When Aydemirski is asked about the impact of some countries’ fear of Chinese espionage on Huawei’s market position, he replies: “We cope with the uncertainty of international politics with the certainty of legal compliance, and we have maintained our leading market position. That is because of the technology and the way we deliver.” So what is his stance in view of the fact that geodata is privacy related in many applications? Aydemirski fiercely states: “Huawei is a 100%-staff-owned private company. We have never and will not provide any government with any access to any customer’s data. Cybersecurity is Huawei’s number-one priority, and an area in which we invest heavily. We fully agree with the need to ensure the security and integrity of national networks and we are very much willing to work with governments and with the rest of the industry. We have established cyber security test centres in the UK and Germany and, in March, a third centre is opening in Brussels. These centres provide full transparency on our solutions to governments and other stakeholders. Despite the allegations, we have a proven track record of providing secure products and solutions. In my view, today’s ICT supply chain is highly globalized, so cyber security needs to be addressed jointly at a global level, and equipment vendors should not be treated differently based on their country of origin.”

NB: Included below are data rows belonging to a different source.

(** Reading within the budget's own step. *)
Lemma paid_cut c rest used :
  ok_budget (left c) -> cur c = used ++ rest -> paid 0 c (Cursor rest (left c)).
Proof.
  intros Hb E. split; [by apply spend_count_0|]. exists used. split; [done|]. apply len_nonneg.
Qed.

Lemma take_n_sound c n s c' :
  ok_budget (left c) -> 0 <= n -> take_n c n = Ok (s, c') -> len s = n /\ paid 0 c c'.
Proof.
  intros Hb Hn. unfold take_n. destruct (Z.ltb_spec (len (cur c)) n); [done|]. intros [= <- <-].
  split; [unfold len in *; rewrite length_take; lia|].
  eapply paid_cut; [done|]. by rewrite take_drop.
Qed.

(** The data a [read_data_*] hands back is in its type. *)
Definition data_range (k : data) (n : Z) : Prop :=
  match k with
  | D_u8 => 0 <= n < 2 ^ 8 | D_u16 => 0 <= n < 2 ^ 16
  | D_u32 | D_f32 => 0 <= n < 2 ^ 32 | D_u64 | D_f64 => 0 <= n < 2 ^ 64
  | D_i8 => - 2 ^ 7 <= n < 2 ^ 7 | D_i16 => - 2 ^ 15 <= n < 2 ^ 15
  | D_i32 => - 2 ^ 31 <= n < 2 ^ 31 | D_i64 => - 2 ^ 63 <= n < 2 ^ 63
  end.

Lemma as_signed_range w n : 0 < w -> - 2 ^ (w - 1) <= as_signed w n < 2 ^ (w - 1).
Proof.
  intros Hw. unfold as_signed.
  pose proof (Z.mod_pos_bound (n + 2 ^ (w - 1)) (2 ^ w) ltac:(lia)).
  assert (2 ^ w = 2 * 2 ^ (w - 1)) by (rewrite <- Z.pow_succ_r by lia; f_equal; lia). lia.
Qed.

Lemma read_data_at_sound k c n c' :
  ok_budget (left c) -> read_data_at k c = Ok (n, c') -> data_range k n /\ paid 0 c c'.
Proof.
  intros Hb. unfold read_data_at. rewrite read_data_spec. unfold mp_read_data.
  destruct (Nat.ltb_spec (length (cur c)) (data_width k)); [done|].
  cbn [map_err rbind]. intros [= <- <-]. split.
  - pose proof (be_decode_range (take (data_width k) (cur c))) as R.
    unfold len in R. rewrite length_take_le in R by done.
    destruct k; cbn [data_value data_range data_width] in *;
      first
        [ match goal with
          | |- context [as_signed ?w ?n] => pose proof (as_signed_range w n ltac:(lia)); lia
          end
        | change (Z.of_nat 1) with 1 in R || change (Z.of_nat 2) with 2 in R
          || change (Z.of_nat 4) with 4 in R || change (Z.of_nat 8) with 8 in R; lia ].
  - eapply paid_cut; [done|]. by rewrite take_drop.
Qed.

(** What a read at [depth] is to leave. *)
Definition sound_at (depth : Z) (n : Z) (c c' : cursor) (v : Value) : Prop :=
  wf_value v /\ depth + depth_of v <= MAX_NESTING_DEPTH /\ paid n c c'.

(** A reader every value of which is one. *)
Definition sound_reader (depth : Z) (read : cursor -> result Error.t (Value * cursor)) : Prop :=
  forall c v c', ok_budget (left c) -> read c = Ok (v, c') -> sound_at depth (count_of v) c c' v.

(** A value with no value inside, read without spending. *)
Definition leaf_body (body : cursor -> Z -> result Error.t (Value * cursor)) : Prop :=
  forall c n v c', ok_budget (left c) -> in_u32 n -> body c n = Ok (v, c') ->
    wf_value v /\ depth_of v = 0 /\ count_of v = 1 /\ paid 0 c c'.

Lemma leaf_str : leaf_body read_str_body.
Proof.
  intros c n v c' Hb Hn Hr. unfold read_str_body in Hr.
  apply rbind_ok in Hr as ([s c1] & Ht & Hr). apply take_n_sound in Ht as [<- Hp];
    [|done | apply Hn]. destruct (utf8_valid s) eqn:Hu; [|done]. by injection Hr as <- <-.
Qed.

Lemma leaf_bin : leaf_body read_bin_body.
Proof.
  intros c n v c' Hb Hn Hr. unfold read_bin_body in Hr.
  apply rbind_ok in Hr as ([s c1] & Ht & Hr). apply take_n_sound in Ht as [<- Hp];
    [|done | apply Hn]. by injection Hr as <- <-.
Qed.

Lemma leaf_ext : leaf_body read_ext.
Proof.
  intros c n v c' Hb Hn Hr. unfold read_ext in Hr.
  destruct (cur c) as [|t rest] eqn:Ec; [done|].
  assert (paid 0 c (Cursor rest (left c))) as Hp0 by by apply (paid_cut c rest [t]).
  case_match.
  - apply rbind_ok in Hr as ([s c1] & Ht & Hr). apply take_n_sound in Ht as [<- Hp];
      [|done | apply Hn]. destruct (utf8_valid s) eqn:Hu; [|done]. injection Hr as <- <-.
    do 3 (split; [done|]). by apply (paid_trans 0 0 _ _ _ ltac:(lia) ltac:(lia) Hp0).
  - case_match; [|done]. case_match; [done|].
    apply rbind_ok in Hr as ([s c1] & Ht & Hr). apply take_n_sound in Ht as [Hl Hp];
      [|done | lia]. case_match eqn:E; [done|]. injection Hr as <- <-.
    apply orb_false_iff in E as [E1%Z.eqb_neq E2%Z.ltb_ge].
    pose proof (be_decode_range s). split; [cbn [wf_value]; lia|]. do 2 (split; [done|]).
    by apply (paid_trans 0 0 _ _ _ ltac:(lia) ltac:(lia) Hp0).
Qed.

Lemma read_items_sound depth read n c l c' :
  sound_reader depth read -> ok_budget (left c) -> read_items read n c = Ok (l, c') ->
  length l = n /\ Forall wf_value l
  /\ Forall (fun x => depth + depth_of x <= MAX_NESTING_DEPTH) l
  /\ paid (fold_right (fun x n => count_of x + n) 0 l) c c'.
Proof.
  intros Hread. revert c l. induction n as [|n IH]; intros c l Hb Hr; cbn [read_items] in Hr.
  - injection Hr as <- <-. do 3 (split; [done || constructor|]). by apply paid_refl.
  - apply rbind_ok in Hr as ([v c1] & Hv & Hr). apply Hread in Hv as (Hw & Hd & Hp); [|done].
    apply rbind_ok in Hr as ([vs c2] & Hvs & Hr). injection Hr as <- <-.
    apply IH in Hvs as (Hn & Hws & Hds & Hps); [|by eapply paid_ok_budget].
    split; [simpl; lia|]. split; [by constructor|]. split; [by constructor|].
    cbn [fold_right]. pose proof (count_of_pos v). pose proof (count_items_nonneg vs).
    eapply paid_trans; [lia..|exact Hp | exact Hps].
Qed.
(* ===== verification/Endpoint.v ===== *)
(** The host ABI endpoint ([kobako-runtime/src/endpoint/]): the guest's linear
    memory, the upcall handler with its re-entrant frames, and the invocation's
    own reads and writes.  A guest is an instance of [GuestInstance] over a
    state passed explicitly; a [DispatchHandler] is a program that may yield to
    the guest's block before it replies.

    The endpoint's lemmas: guest buffers, what an upcall keeps of the Calls
    open around it, and the trap it ends with. *)
From S2P Require Import Prelude Text Wire Messages PreambleMsg Transport Runtime.

(** ** Handlers ([dispatch.rs], [yielder.rs]) *)

(** Code that runs within a dispatch: what it answers with, after the yields
    and the reads and writes of the host's own state [H] it makes first. *)
Inductive hprog (H A : Type) :=
| HRet (a : A)
| HYield (frame : Z) (args : list byte) (k : result Trap.t YieldReply.t -> hprog H A)
| HGet (k : H -> hprog H A)
| HPut (h : H) (k : hprog H A).
Arguments HRet {H A} a.
Arguments HYield {H A} frame args k.
Arguments HGet {H A} k.
Arguments HPut {H A} h k.

Fixpoint hbind {H A B} (p : hprog H A) (k : A -> hprog H B) : hprog H B :=
  match p with
  | HRet a => k a
  | HYield frame args q => HYield frame args (fun r => hbind (q r) k)
  | HGet q => HGet (fun h => hbind (q h) k)
  | HPut h q => HPut h (hbind q k)
  end.

Notation "'let%' x := m 'in' k" := (hbind m (fun x => k))
  (at level 10, x pattern, m at level 100, k at level 200) : rust_scope.

(** [trait DispatchHandler]: [dispatch] is given the Call and its [Yielder]'s
    own frame. *)
Record handler (H : Type) := Handler {
  dispatch : Call.t -> Z -> hprog H (option Reply.t);
  abandoned : H -> bool;
}.
Arguments Handler {H} dispatch abandoned.
Arguments dispatch {H} h.
Arguments abandoned {H} h.

(** ** One instance's Calls, and the world the endpoint runs in *)

Record Calls (H F : Type) := MkCalls {
  on_dispatch : option (handler H);
  open_calls : Z;
  reentry_trap : option F;
}.
Arguments MkCalls {H F} on_dispatch open_calls reentry_trap.
Arguments on_dispatch {H F} c.
Arguments open_calls {H F} c.
Arguments reentry_trap {H F} c.

(** The guest [G], its Calls and the handler's own state [H]. *)
Record world (G H F : Type) := World { guest : G; calls : Calls H F; host : H }.
Arguments World {G H F} guest calls host.
Arguments guest {G H F} w.
Arguments calls {G H F} w.
Arguments host {G H F} w.

(** [trait GuestInstance]: [None] names an export the module does not have.
    [alloc] and [downcall] run guest code, which may upcall in turn, so they
    act on the whole world. *)
Class GuestInstance (G H F : Type) := {
  memory : G -> option (list byte);
  store : list byte -> G -> G;
  alloc : Z -> world G H F -> option (result F Z) * world G H F;
  downcall : Z -> Z -> world G H F -> option (result F Z) * world G H F;
  cap_trap : F -> option Trap.t;
  fault_to_string : F -> list byte;
}.

(** ** Guest memory ([buffer.rs]) *)

Inductive WriteError (F : Type) :=
| WTooLarge
| WIncompatible (message : list byte)
| WTrapped (fault : F)
| WOutOfMemory
| WOutOfBounds.
Arguments WTooLarge {F}.
Arguments WIncompatible {F} message.
Arguments WTrapped {F} fault.
Arguments WOutOfMemory {F}.
Arguments WOutOfBounds {F}.

Inductive ReadError := RTooLarge | ROutOfBounds.

Definition PAST_CAP : list byte := lit "payload exceeds the 16 MiB limit".

Definition checked_payload_len (n : Z) : result (list byte) Z :=
  if Abi.MAX_DISPATCH_PAYLOAD <? n then Err PAST_CAP
  else if n <? 2 ^ 31 then Ok n else Err PAST_CAP.

Definition guest_buffer_range (ptr n mem_size : Z) : result (list byte) (Z * Z) :=
  let? stop := ok_or (checked_add ptr n) (lit "ptr + len overflow") in
  if mem_size <? stop then Err (lit "range exceeds Sandbox memory size")
  else Ok (ptr, stop).

Definition unpack_guest_buffer (packed : Z) : Z * Z := Abi.unpack_ptr_len packed.

Definition read_buffer (data : list byte) (ptr n : Z) : result ReadError (list byte) :=
  if Abi.MAX_DISPATCH_PAYLOAD <? n then Err RTooLarge
  else
    let? (first, stop) := map_err (fun _ => ROutOfBounds) (guest_buffer_range ptr n (len data)) in
    Ok (take (Z.to_nat (stop - first)) (drop (Z.to_nat first) data)).

(** [memory[range].copy_from_slice(bytes)], of [bytes]'s own length. *)
Definition copy_at (mem : list byte) (ptr : Z) (bytes : list byte) : list byte :=
  take (Z.to_nat ptr) mem ++ bytes ++ drop (Z.to_nat (ptr + len bytes)) mem.

Section Endpoint.
Context {G H F : Type} `{!GuestInstance G H F}.
Abbreviation W := (world G H F).

Definition set_guest (g : G) (w : W) : W := World g (calls w) (host w).
Definition set_calls (c : Calls H F) (w : W) : W := World (guest w) c (host w).
Definition set_host (h : H) (w : W) : W := World (guest w) (calls w) h.
(* ===== verification/HostCalls.v ===== *)
(** What the host promises about an upcall ([kobako-runtime/src/endpoint]):
    the Calls it leaves, the answer the guest reads, and the trap it ends with;
    and what a compile, a stdin and an answer carry. *)
From S2P Require Import Prelude Text Wire Messages PreambleMsg Transport Runtime Endpoint.

(** ** The first trap a callback raises *)

Section Faults.
Context {G H F : Type} `{!GuestInstance G H F}.
Abbreviation W := (world G H F).

(** The trap writing [bytes] into the guest from [w] raises, if one. *)
Definition write_fault (bytes : list byte) (w : W) : option F :=
  match reentry_trap (calls w), checked_payload_len (len bytes), memory (guest w) with
  | None, Ok n, Some _ =>
    match fst (alloc (as_u32 n) w) with Some (Err t) => Some t | _ => None end
  | _, _, _ => None
  end.

(** The trap one yield raises in the guest: its allocator's or its block's. *)
Definition yield_fault (frame : Z) (args : list byte) (w : W) : option F :=
  let request := Downcall.encode (Downcall.Yield frame args) in
  match write_fault request w with
  | Some t => Some t
  | None =>
    match alloc_and_write request w with
    | (Ok ptr, w1) =>
      match fst (downcall (as_i32 ptr) (len request) w1) with Some (Err t) => Some t | _ => None end
    | (Err _, _) => None
    end
  end.

(** The first trap a handler's yields raise. *)
Fixpoint first_fault {A} (p : hprog H A) (w : W) : option F :=
  match p with
  | HRet _ => None
  | HYield frame args k =>
    match yield_fault frame args w with
    | Some t => Some t
    | None => let '(r, w1) := yield_to_block frame args w in first_fault (k r) w1
    end
  | HGet k => first_fault (k (host w)) w
  | HPut h k => first_fault k (set_host h w)
  end.

(** The world a handler runs in: its Call is open. *)
Definition opened (w : W) : W :=
  set_calls (set_open (as_u32 (open_calls (calls w) + 1)) (calls w)) w.

Context `{!GuestLaws G H F}.

Lemma write_from_callback_fault bytes w r w' :
  reentry_trap (calls w) = None -> write_from_callback bytes w = (r, w') ->
  reentry_trap (calls w') = write_fault bytes w.
Proof.
  intros Ht Hr. unfold write_from_callback in Hr. rewrite Ht in Hr. unfold ecatch in Hr.
  destruct (alloc_and_write bytes w) as [o w1] eqn:Ea.
  pose proof (alloc_and_write_calls _ _ _ _ Ea Ht) as [_ Ht1].
  apply alloc_and_write_inv in Ea as [(e & -> & -> & He)|(m & a & w2 & Hn & Em & Ea & Hi)].
  - replace (write_fault bytes w) with (@None F).
    { destruct He as [[-> _]|(msg & -> & _)]; injection Hr as <- <-; done. }
    unfold write_fault. rewrite Ht. destruct He as [[_ He]|(msg & _ & ->)].
    + destruct (checked_payload_len (len bytes)) eqn:En; [|done].
      apply checked_payload_len_ok in En. lia.
    + by destruct (checked_payload_len (len bytes)).
  - unfold write_fault. rewrite Ht, Em.
    assert (checked_payload_len (len bytes) = Ok (len bytes)) as -> by by apply checked_payload_len_ok.
    rewrite Ea. cbn [fst].
    destruct a as [[ptr|t]|].
    + destruct Hi as [(e & -> & -> & He)|(mem & -> & _ & _ & _ & ->)].
      * destruct e; try (injection Hr as <- <-; done). by destruct (He fault).
      * injection Hr as <- <-. done.
    + destruct Hi as [-> ->]. cbn [write_failure] in Hr.
      destruct (keep_trap t _ w2) as [m2 w3] eqn:Ek. injection Hr as <- <-.
      apply keep_trap_step in Ek as (_ & _ & _ & ->). by rewrite Ht1.
    + destruct Hi as [-> ->]. injection Hr as <- <-. done.
Qed.

Lemma drive_yield_fault frame args w r w' :
  reentry_trap (calls w) = None -> drive_yield frame args w = (r, w') ->
  reentry_trap (calls w') = yield_fault frame args w.
Proof.
  intros Ht. unfold drive_yield, yield_fault, ebind, elift, efail, memory_or.
  set (request := Downcall.encode (Downcall.Yield frame args)).
  destruct (checked_payload_len (len request)) as [n|] eqn:En.
  2:{ intros [= <- <-]. rewrite Ht. unfold write_fault. rewrite Ht, En.
      destruct (alloc_and_write request w) as [o w1] eqn:Ea.
      apply alloc_and_write_inv in Ea as [(e' & -> & _)|(? & ? & ? & Hn & _)]; [done|].
      assert (checked_payload_len (len request) = Ok (len request)) by by apply checked_payload_len_ok.
      congruence. }
  apply checked_payload_len_ok in En as [-> Hn].
  destruct (write_from_callback request w) as [[ptr|e] w1] eqn:Ew;
    pose proof (write_from_callback_fault _ _ _ _ Ht Ew) as Hf; rewrite <- Hf.
  - apply write_from_callback_ok in Ew as [_ Ew]. rewrite Ew.
    apply alloc_and_write_calls in Ew as [_ Ht1]; [|done]. rewrite Ht1.
    unfold downcall_or. destruct (downcall (as_i32 ptr) (len request) w1) as [a w2] eqn:Ed.
    apply downcall_calls in Ed as [_ Ht2]; [|done]. cbn [fst].
    destruct a as [[packed|t]|].
    + destruct (unpack_guest_buffer packed) as [rp rl].
      destruct (rl =? 0); [by intros [= <- <-]|].
      destruct (memory (guest w2)); cbn [ok_or]; by intros [= <- <-].
    + destruct (keep_trap t _ w2) as [m2 w3] eqn:Ek. intros [= <- <-].
      apply keep_trap_step in Ek as (_ & _ & _ & ->). by rewrite Ht2.
    + by intros [= <- <-].
  - intros [= <- <-]. destruct (reentry_trap (calls w1)) as [t|] eqn:Et; [done|].
    destruct (alloc_and_write request w) as [[ptr|e'] w2] eqn:Ea; [|done].
    unfold write_from_callback in Ew. rewrite Ht in Ew. unfold ecatch in Ew.
    by rewrite Ea in Ew.
Qed.

Lemma run_handler_fault {A} (p : hprog H A) w r w' :
  reentry_trap (calls w) = None -> run_handler p w = (r, w') ->
  reentry_trap (calls w') = first_fault p w.
Proof.
  revert w. induction p as [reply|frame args k IH|k IH|h k IH]; intros w Ht; cbn [run_handler first_fault].
  - by intros [= <- <-].
  - destruct (yield_to_block frame args w) as [a w1] eqn:Ey. intros Hr.
    assert (reentry_trap (calls w1) = yield_fault frame args w) as Hf.
    { unfold yield_to_block in Ey. destruct (drive_yield frame args w) as [b w2] eqn:Ed.
      injection Ey as <- <-. by eapply drive_yield_fault. }
    rewrite <- Hf. destruct (reentry_trap (calls w1)) as [t|] eqn:Et.
    + apply run_handler_step in Hr as [_ Hr]. by destruct (Hr t Et) as [-> _].
    + by apply (IH a w1).
  - intros Hr. by apply IH.
  - intros Hr. by apply IH.
Qed.

(** ** A whole upcall *)

Lemma as_u32_restore n : in_u32 n -> as_u32 (as_u32 (n + 1) - 1) = n.
Proof.
  intros Hn. unfold as_u32. rewrite Zminus_mod_idemp_l.
  replace (n + 1 - 1) with n by lia. by apply Z.mod_small.
Qed.

Lemma read_request_pure p n w :
  exists r, read_request p n w = (r, w).
Proof.
  unfold read_request, ebind, memory_or, elift.
  destruct (memory (guest w)); cbn [ok_or]; eauto.
Qed.

(** [handler.dispatch] within its open Call. *)
Lemma answer_call_eq h c w :
  answer_call h c w
  = let '(reply, w1) := run_handler (dispatch h c (open_calls (calls w))) (opened w) in
    (ok_or reply
       (lit "a Sandbox callback raised an exception instead of returning a fault — please report this as a kobako bug"),
     set_calls (set_open (as_u32 (open_calls (calls w1) - 1)) (calls w1)) w1).
Proof. done. Qed.

Lemma answer_call_calls h c w r w' :
  reentry_trap (calls w) = None ->
  answer_call h c w = (r, w') ->
  calls_kept w w'
  /\ reentry_trap (calls w') = first_fault (dispatch h c (open_calls (calls w))) (opened w).
Proof.
  intros Ht. rewrite answer_call_eq.
  destruct (run_handler _ (opened w)) as [o w1] eqn:Er. intros [= <- <-].
  pose proof (run_handler_fault _ (opened w) _ _ Ht Er) as Hf.
  apply run_handler_step in Er as [[K1 K2] _]. split; [|done].
  split; [done|]. intros Ho. cbn [calls set_calls set_open open_calls]. rewrite K2.
  - cbn [opened calls set_calls set_open open_calls]. by apply as_u32_restore.
  - apply as_u32_range.
Qed.

(** What answering the request leaves, and the trap kept meanwhile. *)
Definition reply_fault (p n : Z) (w : W) : option F :=
  match fst (read_request p n w) with
  | Ok bytes =>
    match Upcall.decode bytes, on_dispatch (calls w) with
    | Ok (Upcall.Call call), Some h => first_fault (dispatch h call (open_calls (calls w))) (opened w)
    | _, _ => None
    end
  | Err _ => None
  end.

Lemma reply_to_calls p n w r w' :
  reentry_trap (calls w) = None ->
  reply_to p n w = (r, w') ->
  calls_kept w w' /\ reentry_trap (calls w') = reply_fault p n w.
Proof.
  intros Ht. unfold reply_to, reply_fault, ebind, eget, elift, eret, efail.
  destruct (read_request_pure p n w) as [[bytes|e] ->]; cbn [fst]; [|by intros [= <- <-]].
  destruct (Upcall.decode bytes) as [[call|tag body]|e]; [|by intros [= <- <-]..].
  destruct (on_dispatch (calls w)) as [h|] eqn:Eh; cbn [ok_or]; [|by intros [= <- <-]].
  intros Hr. by apply (answer_call_calls _ _ _ _ _ Ht) in Hr.
Qed.

Lemma write_reply_inv bytes w r w' :
  write_reply bytes w = (r, w') ->
  exists o, write_from_callback bytes w = (o, w')
    /\ r = let? ptr := o in Ok (as_i64 (Abi.pack_ptr_len ptr (as_u32 (len bytes)))).
Proof.
  unfold write_reply, ebind, eret. destruct (write_from_callback bytes w) as [[ptr|e] w1];
    intros [= <- <-]; eauto.
Qed.

(** [handle], with its two steps named. *)
Lemma handle_inv p n w r w' :
  handle p n w = (r, w') ->
  exists o w1 written w2,
    reply_to p n w = (o, w1)
    /\ write_reply (Reply.encode (fit_in_message (replied o))) w1 = (written, w2)
    /\ match reentry_trap (calls w2) with
       | Some t => r = Err (EndFault t) /\ w' = set_calls (set_reentry None (calls w2)) w2
       | None =>
         w' = w2
         /\ r = if calls_abandoned w2 then Err EndAbandoned else map_err EndUnwritable written
       end.
Proof.
  unfold handle. destruct (reply_to p n w) as [o w1] eqn:E1.
  destruct (write_reply _ w1) as [written w2] eqn:E2. intros Hr.
  exists o, w1, written, w2. do 2 (split; [done|]).
  destruct (reentry_trap (calls w2)) as [t|]; [by injection Hr as <- <-|].
  destruct (calls_abandoned w2); by injection Hr as <- <-.
Qed.

Lemma handle_calls p n w r w' :
  reentry_trap (calls w) = None ->
  handle p n w = (r, w') -> calls_kept w w' /\ reentry_trap (calls w') = None.
Proof.
  intros Ht Hr. apply handle_inv in Hr as (o & w1 & written & w2 & H1 & H2 & Hr).
  apply reply_to_calls in H1 as [K1 _]; [|done..].
  apply write_reply_inv in H2 as (o2 & H2 & _). apply write_from_callback_step in H2 as [K2 _].
  pose proof (calls_kept_trans _ _ _ K1 K2) as K.
  destruct (reentry_trap (calls w2)) as [t|] eqn:E.
  - destruct Hr as [_ ->]. by split.
  - destruct Hr as [-> _]. by split.
Qed.
End Faults.

(** ** Replies that fit *)

(** A Rust [String] is UTF-8. *)
Definition utf8_reply (m : Reply.t) : Prop :=
  match m with
  | Reply.Ok _ | Reply.Break => True
  | Reply.Fault f => utf8_valid (Fault.message f) = true
  | Reply.Unsupported u => utf8_valid (Unsupported.message u) = true
  end.

Lemma fit_in_message_cases reply :
  (fit_in_message reply = reply /\ len (Reply.encode reply) <= Abi.MAX_DISPATCH_PAYLOAD)
  \/ fit_in_message reply
     = Reply.Fault (Fault.Mk FaultKind.Runtime
         (lit "Sandbox could not write the Service's answer: payload exceeds the 16 MiB limit")).
Proof.
  unfold fit_in_message. destruct (checked_payload_len _) as [m|e] eqn:E.
  - left. by apply checked_payload_len_ok in E as [_ ?].
  - right. unfold checked_payload_len in E. do 3 f_equal.
    repeat case_match; try done; by injection E as <-.
Qed.

Lemma fit_in_message_bound reply :
  len (Reply.encode (fit_in_message reply)) <= Abi.MAX_DISPATCH_PAYLOAD.
Proof. destruct (fit_in_message_cases reply) as [[-> ?]| ->]; [done | by vm_compute]. Qed.

Lemma fit_in_message_utf8 reply : utf8_reply reply -> utf8_reply (fit_in_message reply).
Proof. destruct (fit_in_message_cases reply) as [[-> ?]| ->]; [done | by vm_compute]. Qed.

(** A reply a message carries reads back. *)
Lemma reply_reads_back reply :
  utf8_reply reply -> len (Reply.encode reply) <= Abi.MAX_DISPATCH_PAYLOAD ->
  Reply.decode (Reply.encode reply) = Ok reply.
Proof.
  intros Hu Hl. unfold Abi.MAX_DISPATCH_PAYLOAD in Hl.
  apply reply_decode_iff; [unfold fits, USIZE_MAX; lia|]. apply reply_encode_bytes.
  destruct reply as [body|[k msg]| |[msg]]; try done; cbn [utf8_reply Fault.message
    Unsupported.message ok_reply] in *; unfold ok_fault, ok_unsupported, ok_text;
    (split; [done|]); cbn [Fault.message Unsupported.message].
  - cbn [Reply.encode] in Hl. revert Hl. wire_layout. cbn [Fault.message].
    rewrite !len_app, enc_bytes_len, !enc_u8_len. pose proof (len_nonneg msg).
    unfold in_u32. lia.
  - cbn [Reply.encode] in Hl. rewrite unsupported_encode_layout in Hl.
    cbn [Unsupported.message] in Hl.
    rewrite !len_app, enc_bytes_len, !enc_u8_len in Hl. pose proof (len_nonneg msg).
    unfold in_u32. lia.
Qed.

Lemma as_u64_i64 n : in_u64 n -> as_u64 (as_i64 n) = n.
Proof.
  unfold in_u64, as_u64, as_i64, as_signed. intros Hn. change (64 - 1) with 63.
  rewrite Zminus_mod_idemp_l. replace (n + 2 ^ 63 - 2 ^ 63) with n by lia. by apply Z.mod_small.
Qed.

Huawei has invested US$2 billion in 5G research and standardization alone, and Aleksandar Aydemirski is happy he can put this to good use by partnering with telecom companies to support the first round of commercial 5G network launches this year. The increase in business growth of the professional drone market will follow. “Initial services for 5G will vary in different parts of the world, but the leading operators will not take long to make vertical applications for UAVs a high priority. The competition with aerial surveying will be easier to win. New types of added-value service providers will appear, but better time management will be the first asset of 5G in all normal data-collecting processes. If a drone is able to transmit data to the operator in real time, that data can be analysed while flying and the operator just needs to alter the location of the airborne drone to optimize the data collection. The update frequency of topographical datasets or infrastructure inspections can be much higher, because it will be much cheaper and easier than with manned aircraft. The same goes for the use of drones by the police in monitoring events.” He cannot predict whether it really will take ten years before every geoinformation specialist using UAVs can benefit from 5G. “But the mindset about the time frame is changing. I see a growing level of trust between different industries, and converging visions about opportunities. Utopia is starting to materialize."